● DATA EXTRACTS
--- START ---

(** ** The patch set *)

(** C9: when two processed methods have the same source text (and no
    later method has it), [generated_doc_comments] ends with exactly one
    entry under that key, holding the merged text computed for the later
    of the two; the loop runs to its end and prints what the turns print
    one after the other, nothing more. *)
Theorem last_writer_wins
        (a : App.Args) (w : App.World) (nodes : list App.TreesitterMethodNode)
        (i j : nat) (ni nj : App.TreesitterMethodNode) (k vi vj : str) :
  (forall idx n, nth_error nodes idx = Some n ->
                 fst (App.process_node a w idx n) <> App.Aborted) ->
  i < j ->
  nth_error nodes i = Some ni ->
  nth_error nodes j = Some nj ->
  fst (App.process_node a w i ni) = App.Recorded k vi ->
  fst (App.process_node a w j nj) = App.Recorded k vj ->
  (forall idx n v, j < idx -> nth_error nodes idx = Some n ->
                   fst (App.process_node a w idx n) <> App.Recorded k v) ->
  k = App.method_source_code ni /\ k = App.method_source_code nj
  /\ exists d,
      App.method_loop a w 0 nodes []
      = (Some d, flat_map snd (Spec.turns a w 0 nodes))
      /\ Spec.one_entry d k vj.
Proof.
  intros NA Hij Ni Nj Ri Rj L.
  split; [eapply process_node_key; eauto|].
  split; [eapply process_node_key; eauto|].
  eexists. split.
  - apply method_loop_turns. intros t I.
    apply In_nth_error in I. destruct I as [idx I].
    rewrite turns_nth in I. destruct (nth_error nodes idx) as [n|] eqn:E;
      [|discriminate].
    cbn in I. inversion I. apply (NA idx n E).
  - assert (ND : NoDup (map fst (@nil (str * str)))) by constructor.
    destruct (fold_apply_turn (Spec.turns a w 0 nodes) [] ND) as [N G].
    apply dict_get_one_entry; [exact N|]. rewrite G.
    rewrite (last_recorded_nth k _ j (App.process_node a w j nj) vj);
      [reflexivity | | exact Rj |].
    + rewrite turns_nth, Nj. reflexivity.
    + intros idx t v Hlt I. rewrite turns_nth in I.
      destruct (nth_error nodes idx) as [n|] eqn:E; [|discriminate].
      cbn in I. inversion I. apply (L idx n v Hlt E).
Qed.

--- END ---
--- START ---

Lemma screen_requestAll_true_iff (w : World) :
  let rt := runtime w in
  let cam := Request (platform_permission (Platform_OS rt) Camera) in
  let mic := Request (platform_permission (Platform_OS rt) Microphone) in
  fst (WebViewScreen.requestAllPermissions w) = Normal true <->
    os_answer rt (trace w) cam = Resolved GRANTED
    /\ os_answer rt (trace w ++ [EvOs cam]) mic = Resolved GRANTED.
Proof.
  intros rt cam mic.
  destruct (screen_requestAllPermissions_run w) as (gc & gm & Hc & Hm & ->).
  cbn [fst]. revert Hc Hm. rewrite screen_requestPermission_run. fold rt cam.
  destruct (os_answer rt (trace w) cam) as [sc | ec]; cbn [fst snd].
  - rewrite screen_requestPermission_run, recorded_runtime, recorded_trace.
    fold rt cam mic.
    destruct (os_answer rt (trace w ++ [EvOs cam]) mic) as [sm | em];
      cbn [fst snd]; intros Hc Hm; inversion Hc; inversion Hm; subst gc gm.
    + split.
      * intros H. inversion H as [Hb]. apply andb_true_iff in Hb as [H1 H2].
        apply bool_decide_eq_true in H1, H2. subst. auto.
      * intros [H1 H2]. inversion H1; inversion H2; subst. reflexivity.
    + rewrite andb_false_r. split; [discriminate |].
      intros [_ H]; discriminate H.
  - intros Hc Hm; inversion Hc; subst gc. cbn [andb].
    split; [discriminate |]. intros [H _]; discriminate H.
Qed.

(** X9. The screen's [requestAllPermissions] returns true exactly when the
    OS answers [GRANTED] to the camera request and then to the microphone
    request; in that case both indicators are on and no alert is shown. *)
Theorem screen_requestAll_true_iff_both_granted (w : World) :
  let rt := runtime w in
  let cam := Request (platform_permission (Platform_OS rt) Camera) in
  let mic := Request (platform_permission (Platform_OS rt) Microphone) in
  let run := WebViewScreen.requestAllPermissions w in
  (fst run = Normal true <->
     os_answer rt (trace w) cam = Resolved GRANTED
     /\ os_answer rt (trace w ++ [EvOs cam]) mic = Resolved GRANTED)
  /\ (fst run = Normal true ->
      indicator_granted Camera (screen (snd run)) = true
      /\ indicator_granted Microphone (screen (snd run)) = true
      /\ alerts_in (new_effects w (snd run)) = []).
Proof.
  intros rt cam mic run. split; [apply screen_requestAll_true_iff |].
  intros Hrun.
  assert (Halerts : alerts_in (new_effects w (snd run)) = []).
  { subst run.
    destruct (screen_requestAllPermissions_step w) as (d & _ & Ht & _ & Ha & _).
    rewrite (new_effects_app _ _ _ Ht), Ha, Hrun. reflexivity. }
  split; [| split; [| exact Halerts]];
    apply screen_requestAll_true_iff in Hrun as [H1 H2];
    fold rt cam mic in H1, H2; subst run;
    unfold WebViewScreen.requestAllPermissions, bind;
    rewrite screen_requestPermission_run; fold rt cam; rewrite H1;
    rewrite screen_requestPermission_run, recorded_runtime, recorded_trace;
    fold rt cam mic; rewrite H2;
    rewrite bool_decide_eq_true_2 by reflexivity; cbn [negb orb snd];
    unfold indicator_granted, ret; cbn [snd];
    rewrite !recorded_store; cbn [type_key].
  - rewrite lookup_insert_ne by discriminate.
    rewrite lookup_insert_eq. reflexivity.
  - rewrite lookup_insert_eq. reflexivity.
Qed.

--- END ---
--- START ---

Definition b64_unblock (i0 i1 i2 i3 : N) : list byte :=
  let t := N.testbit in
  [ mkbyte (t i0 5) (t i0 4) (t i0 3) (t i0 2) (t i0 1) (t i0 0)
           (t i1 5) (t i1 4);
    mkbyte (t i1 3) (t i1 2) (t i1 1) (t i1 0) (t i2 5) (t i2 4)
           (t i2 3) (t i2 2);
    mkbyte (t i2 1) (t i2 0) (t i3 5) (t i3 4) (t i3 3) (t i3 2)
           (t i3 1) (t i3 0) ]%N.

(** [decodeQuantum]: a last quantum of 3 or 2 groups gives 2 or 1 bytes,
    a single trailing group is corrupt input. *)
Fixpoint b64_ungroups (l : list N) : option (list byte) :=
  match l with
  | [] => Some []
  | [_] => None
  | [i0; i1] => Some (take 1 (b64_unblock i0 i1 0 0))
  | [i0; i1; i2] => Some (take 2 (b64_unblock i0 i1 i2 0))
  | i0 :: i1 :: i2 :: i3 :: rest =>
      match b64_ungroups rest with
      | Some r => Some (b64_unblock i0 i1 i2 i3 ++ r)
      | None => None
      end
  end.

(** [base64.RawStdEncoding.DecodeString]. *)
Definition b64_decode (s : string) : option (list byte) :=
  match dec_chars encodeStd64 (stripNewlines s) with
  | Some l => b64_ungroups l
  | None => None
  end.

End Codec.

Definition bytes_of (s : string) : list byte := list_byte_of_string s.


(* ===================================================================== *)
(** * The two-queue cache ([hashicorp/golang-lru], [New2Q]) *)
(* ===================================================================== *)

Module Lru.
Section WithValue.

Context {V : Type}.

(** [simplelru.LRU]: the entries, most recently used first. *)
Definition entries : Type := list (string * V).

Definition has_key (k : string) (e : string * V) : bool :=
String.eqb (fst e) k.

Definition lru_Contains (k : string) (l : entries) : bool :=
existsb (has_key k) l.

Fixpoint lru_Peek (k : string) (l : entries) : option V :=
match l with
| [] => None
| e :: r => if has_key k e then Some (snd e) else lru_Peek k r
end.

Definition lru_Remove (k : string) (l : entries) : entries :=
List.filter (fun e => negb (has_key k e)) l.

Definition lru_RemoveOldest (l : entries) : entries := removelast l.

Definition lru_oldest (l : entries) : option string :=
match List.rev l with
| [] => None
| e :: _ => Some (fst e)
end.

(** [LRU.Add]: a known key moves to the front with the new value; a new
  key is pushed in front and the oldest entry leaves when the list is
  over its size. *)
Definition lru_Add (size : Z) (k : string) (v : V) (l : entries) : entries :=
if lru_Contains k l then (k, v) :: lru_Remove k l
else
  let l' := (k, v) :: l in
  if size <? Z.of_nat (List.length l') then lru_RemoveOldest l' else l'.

--- END ---

● HOW TO COMPLETE THIS TASK
Which lines above contain the word "subst"? Copy each of them.

● TASK OUTPUT
      cbn [fst snd]; intros Hc Hm; inversion Hc; inversion Hm; subst gc gm.
        apply bool_decide_eq_true in H1, H2. subst. auto.
      * intros [H1 H2]. inversion H1; inversion H2; subst. reflexivity.
  - intros Hc Hm; inversion Hc; subst gc. cbn [andb].
  { subst run.
    fold rt cam mic in H1, H2; subst run;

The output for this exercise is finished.